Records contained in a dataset
(* ===== verification/BleState.v ===== *)
(** The state of ble-ha: the variable [s] of tools/ble-ha/ble-ha.c, with the
    world around it.

    [hci_out], [wlog] and [sent] are the packets written to the adapter, the
    commands given to wpa_supplicant and the bytes sent to the clients, oldest
    first; [clock] is the monotonic clock in ms, as now_ms() gives it; [led] is
    true while the LED blinks.  [nbatch] is the length of [batch]. *)

From S2P Require Import Prelude Api Gatt.

Definition MAX_CLIENTS : Z := 4.
Definition JOIN_SECONDS : Z := 30.

(** [fd] is -1 for a free place; [buf] has 1024 bytes. *)
Record client := Client { fd : Z; buf : list Z; len : Z; subscribed : bool }.

Record st := St {
  hci_out : list (list Z);
  clock : Z;
  wlog : list (list Z);
  led : bool;
  acl_len : Z;
  acl_credits : Z;
  conn_sent : Z;
  bdaddr : list Z;
  scanning : bool;
  batch : list adv;
  batch_ms : Z;
  improv : bool;
  advertising : bool;
  adv_dirty : bool;
  conn : Z;
  l2 : list Z;
  l2_len : Z;
  rpc : list Z;
  rpc_len : Z;
  gatt_ : gatt;
  join_id : Z;
  join_end : Z;
  identify_end : Z;
  done_at : Z;
  check_at : Z;
  clients : list client;
  info : api_info;
  dev_name : list Z;
  sent : list (Z * list Z) }.

Definition set_hci_out (v : list (list Z)) (s : st) : st :=
  St v (clock s) (wlog s) (led s) (acl_len s) (acl_credits s) (conn_sent s) (bdaddr s) (scanning s)
    (batch s) (batch_ms s) (improv s) (advertising s) (adv_dirty s) (conn s) (l2 s) (l2_len s) (rpc s)
    (rpc_len s) (gatt_ s) (join_id s) (join_end s) (identify_end s) (done_at s) (check_at s) (clients s)
    (info s) (dev_name s) (sent s).
Definition set_clock (v : Z) (s : st) : st :=
  St (hci_out s) v (wlog s) (led s) (acl_len s) (acl_credits s) (conn_sent s) (bdaddr s) (scanning s)
    (batch s) (batch_ms s) (improv s) (advertising s) (adv_dirty s) (conn s) (l2 s) (l2_len s) (rpc s)
    (rpc_len s) (gatt_ s) (join_id s) (join_end s) (identify_end s) (done_at s) (check_at s) (clients s)
    (info s) (dev_name s) (sent s).
Definition set_wlog (v : list (list Z)) (s : st) : st :=
  St (hci_out s) (clock s) v (led s) (acl_len s) (acl_credits s) (conn_sent s) (bdaddr s) (scanning s)
    (batch s) (batch_ms s) (improv s) (advertising s) (adv_dirty s) (conn s) (l2 s) (l2_len s) (rpc s)
    (rpc_len s) (gatt_ s) (join_id s) (join_end s) (identify_end s) (done_at s) (check_at s) (clients s)
    (info s) (dev_name s) (sent s).
Definition set_led (v : bool) (s : st) : st :=
  St (hci_out s) (clock s) (wlog s) v (acl_len s) (acl_credits s) (conn_sent s) (bdaddr s) (scanning s)
    (batch s) (batch_ms s) (improv s) (advertising s) (adv_dirty s) (conn s) (l2 s) (l2_len s) (rpc s)
    (rpc_len s) (gatt_ s) (join_id s) (join_end s) (identify_end s) (done_at s) (check_at s) (clients s)
    (info s) (dev_name s) (sent s).
Definition set_acl_len (v : Z) (s : st) : st :=
  St (hci_out s) (clock s) (wlog s) (led s) v (acl_credits s) (conn_sent s) (bdaddr s) (scanning s)
    (batch s) (batch_ms s) (improv s) (advertising s) (adv_dirty s) (conn s) (l2 s) (l2_len s) (rpc s)
    (rpc_len s) (gatt_ s) (join_id s) (join_end s) (identify_end s) (done_at s) (check_at s) (clients s)
    (info s) (dev_name s) (sent s).
Definition set_acl_credits (v : Z) (s : st) : st :=
  St (hci_out s) (clock s) (wlog s) (led s) (acl_len s) v (conn_sent s) (bdaddr s) (scanning s) (batch s)
    (batch_ms s) (improv s) (advertising s) (adv_dirty s) (conn s) (l2 s) (l2_len s) (rpc s) (rpc_len s)
    (gatt_ s) (join_id s) (join_end s) (identify_end s) (done_at s) (check_at s) (clients s) (info s)
    (dev_name s) (sent s).
Definition set_conn_sent (v : Z) (s : st) : st :=
  St (hci_out s) (clock s) (wlog s) (led s) (acl_len s) (acl_credits s) v (bdaddr s) (scanning s) (batch
    s) (batch_ms s) (improv s) (advertising s) (adv_dirty s) (conn s) (l2 s) (l2_len s) (rpc s) (rpc_len
    s) (gatt_ s) (join_id s) (join_end s) (identify_end s) (done_at s) (check_at s) (clients s) (info s)
    (dev_name s) (sent s).
Definition set_bdaddr (v : list Z) (s : st) : st :=
  St (hci_out s) (clock s) (wlog s) (led s) (acl_len s) (acl_credits s) (conn_sent s) v (scanning s)
    (batch s) (batch_ms s) (improv s) (advertising s) (adv_dirty s) (conn s) (l2 s) (l2_len s) (rpc s)
    (rpc_len s) (gatt_ s) (join_id s) (join_end s) (identify_end s) (done_at s) (check_at s) (clients s)
    (info s) (dev_name s) (sent s).
Definition set_scanning (v : bool) (s : st) : st :=
  St (hci_out s) (clock s) (wlog s) (led s) (acl_len s) (acl_credits s) (conn_sent s) (bdaddr s) v (batch
    s) (batch_ms s) (improv s) (advertising s) (adv_dirty s) (conn s) (l2 s) (l2_len s) (rpc s) (rpc_len
    s) (gatt_ s) (join_id s) (join_end s) (identify_end s) (done_at s) (check_at s) (clients s) (info s)
    (dev_name s) (sent s).
Definition set_batch (v : list adv) (s : st) : st :=
  St (hci_out s) (clock s) (wlog s) (led s) (acl_len s) (acl_credits s) (conn_sent s) (bdaddr s)
    (scanning s) v (batch_ms s) (improv s) (advertising s) (adv_dirty s) (conn s) (l2 s) (l2_len s) (rpc
    s) (rpc_len s) (gatt_ s) (join_id s) (join_end s) (identify_end s) (done_at s) (check_at s) (clients
    s) (info s) (dev_name s) (sent s).
Definition set_batch_ms (v : Z) (s : st) : st :=
  St (hci_out s) (clock s) (wlog s) (led s) (acl_len s) (acl_credits s) (conn_sent s) (bdaddr s)
    (scanning s) (batch s) v (improv s) (advertising s) (adv_dirty s) (conn s) (l2 s) (l2_len s) (rpc s)
    (rpc_len s) (gatt_ s) (join_id s) (join_end s) (identify_end s) (done_at s) (check_at s) (clients s)
    (info s) (dev_name s) (sent s).
Definition set_improv (v : bool) (s : st) : st :=
  St (hci_out s) (clock s) (wlog s) (led s) (acl_len s) (acl_credits s) (conn_sent s) (bdaddr s)
    (scanning s) (batch s) (batch_ms s) v (advertising s) (adv_dirty s) (conn s) (l2 s) (l2_len s) (rpc
    s) (rpc_len s) (gatt_ s) (join_id s) (join_end s) (identify_end s) (done_at s) (check_at s) (clients
    s) (info s) (dev_name s) (sent s).
Definition set_advertising (v : bool) (s : st) : st :=
  St (hci_out s) (clock s) (wlog s) (led s) (acl_len s) (acl_credits s) (conn_sent s) (bdaddr s)
    (scanning s) (batch s) (batch_ms s) (improv s) v (adv_dirty s) (conn s) (l2 s) (l2_len s) (rpc s)
    (rpc_len s) (gatt_ s) (join_id s) (join_end s) (identify_end s) (done_at s) (check_at s) (clients s)
    (info s) (dev_name s) (sent s).
Definition set_adv_dirty (v : bool) (s : st) : st :=
  St (hci_out s) (clock s) (wlog s) (led s) (acl_len s) (acl_credits s) (conn_sent s) (bdaddr s)
    (scanning s) (batch s) (batch_ms s) (improv s) (advertising s) v (conn s) (l2 s) (l2_len s) (rpc s)
    (rpc_len s) (gatt_ s) (join_id s) (join_end s) (identify_end s) (done_at s) (check_at s) (clients s)
    (info s) (dev_name s) (sent s).
Definition set_conn (v : Z) (s : st) : st :=
  St (hci_out s) (clock s) (wlog s) (led s) (acl_len s) (acl_credits s) (conn_sent s) (bdaddr s)
    (scanning s) (batch s) (batch_ms s) (improv s) (advertising s) (adv_dirty s) v (l2 s) (l2_len s) (rpc
    s) (rpc_len s) (gatt_ s) (join_id s) (join_end s) (identify_end s) (done_at s) (check_at s) (clients
    s) (info s) (dev_name s) (sent s).
Definition set_l2 (v : list Z) (s : st) : st :=
  St (hci_out s) (clock s) (wlog s) (led s) (acl_len s) (acl_credits s) (conn_sent s) (bdaddr s)
    (scanning s) (batch s) (batch_ms s) (improv s) (advertising s) (adv_dirty s) (conn s) v (l2_len s)
    (rpc s) (rpc_len s) (gatt_ s) (join_id s) (join_end s) (identify_end s) (done_at s) (check_at s)
    (clients s) (info s) (dev_name s) (sent s).
Definition set_l2_len (v : Z) (s : st) : st :=
  St (hci_out s) (clock s) (wlog s) (led s) (acl_len s) (acl_credits s) (conn_sent s) (bdaddr s)
    (scanning s) (batch s) (batch_ms s) (improv s) (advertising s) (adv_dirty s) (conn s) (l2 s) v (rpc
    s) (rpc_len s) (gatt_ s) (join_id s) (join_end s) (identify_end s) (done_at s) (check_at s) (clients
    s) (info s) (dev_name s) (sent s).
Definition set_rpc (v : list Z) (s : st) : st :=
  St (hci_out s) (clock s) (wlog s) (led s) (acl_len s) (acl_credits s) (conn_sent s) (bdaddr s)
    (scanning s) (batch s) (batch_ms s) (improv s) (advertising s) (adv_dirty s) (conn s) (l2 s) (l2_len
    s) v (rpc_len s) (gatt_ s) (join_id s) (join_end s) (identify_end s) (done_at s) (check_at s)
    (clients s) (info s) (dev_name s) (sent s).
Definition set_rpc_len (v : Z) (s : st) : st :=
  St (hci_out s) (clock s) (wlog s) (led s) (acl_len s) (acl_credits s) (conn_sent s) (bdaddr s)
    (scanning s) (batch s) (batch_ms s) (improv s) (advertising s) (adv_dirty s) (conn s) (l2 s) (l2_len
    s) (rpc s) v (gatt_ s) (join_id s) (join_end s) (identify_end s) (done_at s) (check_at s) (clients s)
    (info s) (dev_name s) (sent s).
Definition set_gatt_ (v : gatt) (s : st) : st :=
  St (hci_out s) (clock s) (wlog s) (led s) (acl_len s) (acl_credits s) (conn_sent s) (bdaddr s)
    (scanning s) (batch s) (batch_ms s) (improv s) (advertising s) (adv_dirty s) (conn s) (l2 s) (l2_len
    s) (rpc s) (rpc_len s) v (join_id s) (join_end s) (identify_end s) (done_at s) (check_at s) (clients
    s) (info s) (dev_name s) (sent s).
Definition set_join_id (v : Z) (s : st) : st :=
  St (hci_out s) (clock s) (wlog s) (led s) (acl_len s) (acl_credits s) (conn_sent s) (bdaddr s)
    (scanning s) (batch s) (batch_ms s) (improv s) (advertising s) (adv_dirty s) (conn s) (l2 s) (l2_len
    s) (rpc s) (rpc_len s) (gatt_ s) v (join_end s) (identify_end s) (done_at s) (check_at s) (clients s)
    (info s) (dev_name s) (sent s).
Definition set_join_end (v : Z) (s : st) : st :=
  St (hci_out s) (clock s) (wlog s) (led s) (acl_len s) (acl_credits s) (conn_sent s) (bdaddr s)
    (scanning s) (batch s) (batch_ms s) (improv s) (advertising s) (adv_dirty s) (conn s) (l2 s) (l2_len
    s) (rpc s) (rpc_len s) (gatt_ s) (join_id s) v (identify_end s) (done_at s) (check_at s) (clients s)
    (info s) (dev_name s) (sent s).
Definition set_identify_end (v : Z) (s : st) : st :=
  St (hci_out s) (clock s) (wlog s) (led s) (acl_len s) (acl_credits s) (conn_sent s) (bdaddr s)
    (scanning s) (batch s) (batch_ms s) (improv s) (advertising s) (adv_dirty s) (conn s) (l2 s) (l2_len
    s) (rpc s) (rpc_len s) (gatt_ s) (join_id s) (join_end s) v (done_at s) (check_at s) (clients s)
    (info s) (dev_name s) (sent s).
Definition set_done_at (v : Z) (s : st) : st :=
  St (hci_out s) (clock s) (wlog s) (led s) (acl_len s) (acl_credits s) (conn_sent s) (bdaddr s)
    (scanning s) (batch s) (batch_ms s) (improv s) (advertising s) (adv_dirty s) (conn s) (l2 s) (l2_len
    s) (rpc s) (rpc_len s) (gatt_ s) (join_id s) (join_end s) (identify_end s) v (check_at s) (clients s)
    (info s) (dev_name s) (sent s).
Definition set_check_at (v : Z) (s : st) : st :=
  St (hci_out s) (clock s) (wlog s) (led s) (acl_len s) (acl_credits s) (conn_sent s) (bdaddr s)
    (scanning s) (batch s) (batch_ms s) (improv s) (advertising s) (adv_dirty s) (conn s) (l2 s) (l2_len
    s) (rpc s) (rpc_len s) (gatt_ s) (join_id s) (join_end s) (identify_end s) (done_at s) v (clients s)
    (info s) (dev_name s) (sent s).
Definition set_clients (v : list client) (s : st) : st :=
  St (hci_out s) (clock s) (wlog s) (led s) (acl_len s) (acl_credits s) (conn_sent s) (bdaddr s)
    (scanning s) (batch s) (batch_ms s) (improv s) (advertising s) (adv_dirty s) (conn s) (l2 s) (l2_len
    s) (rpc s) (rpc_len s) (gatt_ s) (join_id s) (join_end s) (identify_end s) (done_at s) (check_at s) v
    (info s) (dev_name s) (sent s).
Definition set_sent (v : list (Z * list Z)) (s : st) : st :=
  St (hci_out s) (clock s) (wlog s) (led s) (acl_len s) (acl_credits s) (conn_sent s) (bdaddr s)
    (scanning s) (batch s) (batch_ms s) (improv s) (advertising s) (adv_dirty s) (conn s) (l2 s) (l2_len
    s) (rpc s) (rpc_len s) (gatt_ s) (join_id s) (join_end s) (identify_end s) (done_at s) (check_at s)
    (clients s) (info s) (dev_name s) v.

(** [now()]. *)
Definition now (s : st) : Z := clock s / 1000.

(** A field of an updated state. *)
Ltac st_simpl :=
  repeat match goal with
  | |- context [?p (?f ?v ?s)] =>
      lazymatch type of s with st => lazymatch type of (f v s) with st =>
        first [change (p (f v s)) with (p s) | change (p (f v s)) with v] end end
  | H : context [?p (?f ?v ?s)] |- _ =>
      lazymatch type of s with st => lazymatch type of (f v s) with st =>
        first [change (p (f v s)) with (p s) in H | change (p (f v s)) with v in H] end end
  end.
(** An invariant whose fields are those of another state. *)
Ltac st_case H := destruct H; by constructor.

Task statement:
The answer consists of the line holding "Definition set_clients (v" and every line after it up to the end of the records, word for word.

Answer below:
Definition set_clients (v : list client) (s : st) : st :=
  St (hci_out s) (clock s) (wlog s) (led s) (acl_len s) (acl_credits s) (conn_sent s) (bdaddr s)
    (scanning s) (batch s) (batch_ms s) (improv s) (advertising s) (adv_dirty s) (conn s) (l2 s) (l2_len
    s) (rpc s) (rpc_len s) (gatt_ s) (join_id s) (join_end s) (identify_end s) (done_at s) (check_at s) v
    (info s) (dev_name s) (sent s).
Definition set_sent (v : list (Z * list Z)) (s : st) : st :=
  St (hci_out s) (clock s) (wlog s) (led s) (acl_len s) (acl_credits s) (conn_sent s) (bdaddr s)
    (scanning s) (batch s) (batch_ms s) (improv s) (advertising s) (adv_dirty s) (conn s) (l2 s) (l2_len
    s) (rpc s) (rpc_len s) (gatt_ s) (join_id s) (join_end s) (identify_end s) (done_at s) (check_at s)
    (clients s) (info s) (dev_name s) v.

(** [now()]. *)
Definition now (s : st) : Z := clock s / 1000.

(** A field of an updated state. *)
Ltac st_simpl :=
  repeat match goal with
  | |- context [?p (?f ?v ?s)] =>
      lazymatch type of s with st => lazymatch type of (f v s) with st =>
        first [change (p (f v s)) with (p s) | change (p (f v s)) with v] end end
  | H : context [?p (?f ?v ?s)] |- _ =>
      lazymatch type of s with st => lazymatch type of (f v s) with st =>
        first [change (p (f v s)) with (p s) in H | change (p (f v s)) with v in H] end end
  end.
(** An invariant whose fields are those of another state. *)
Ltac st_case H := destruct H; by constructor.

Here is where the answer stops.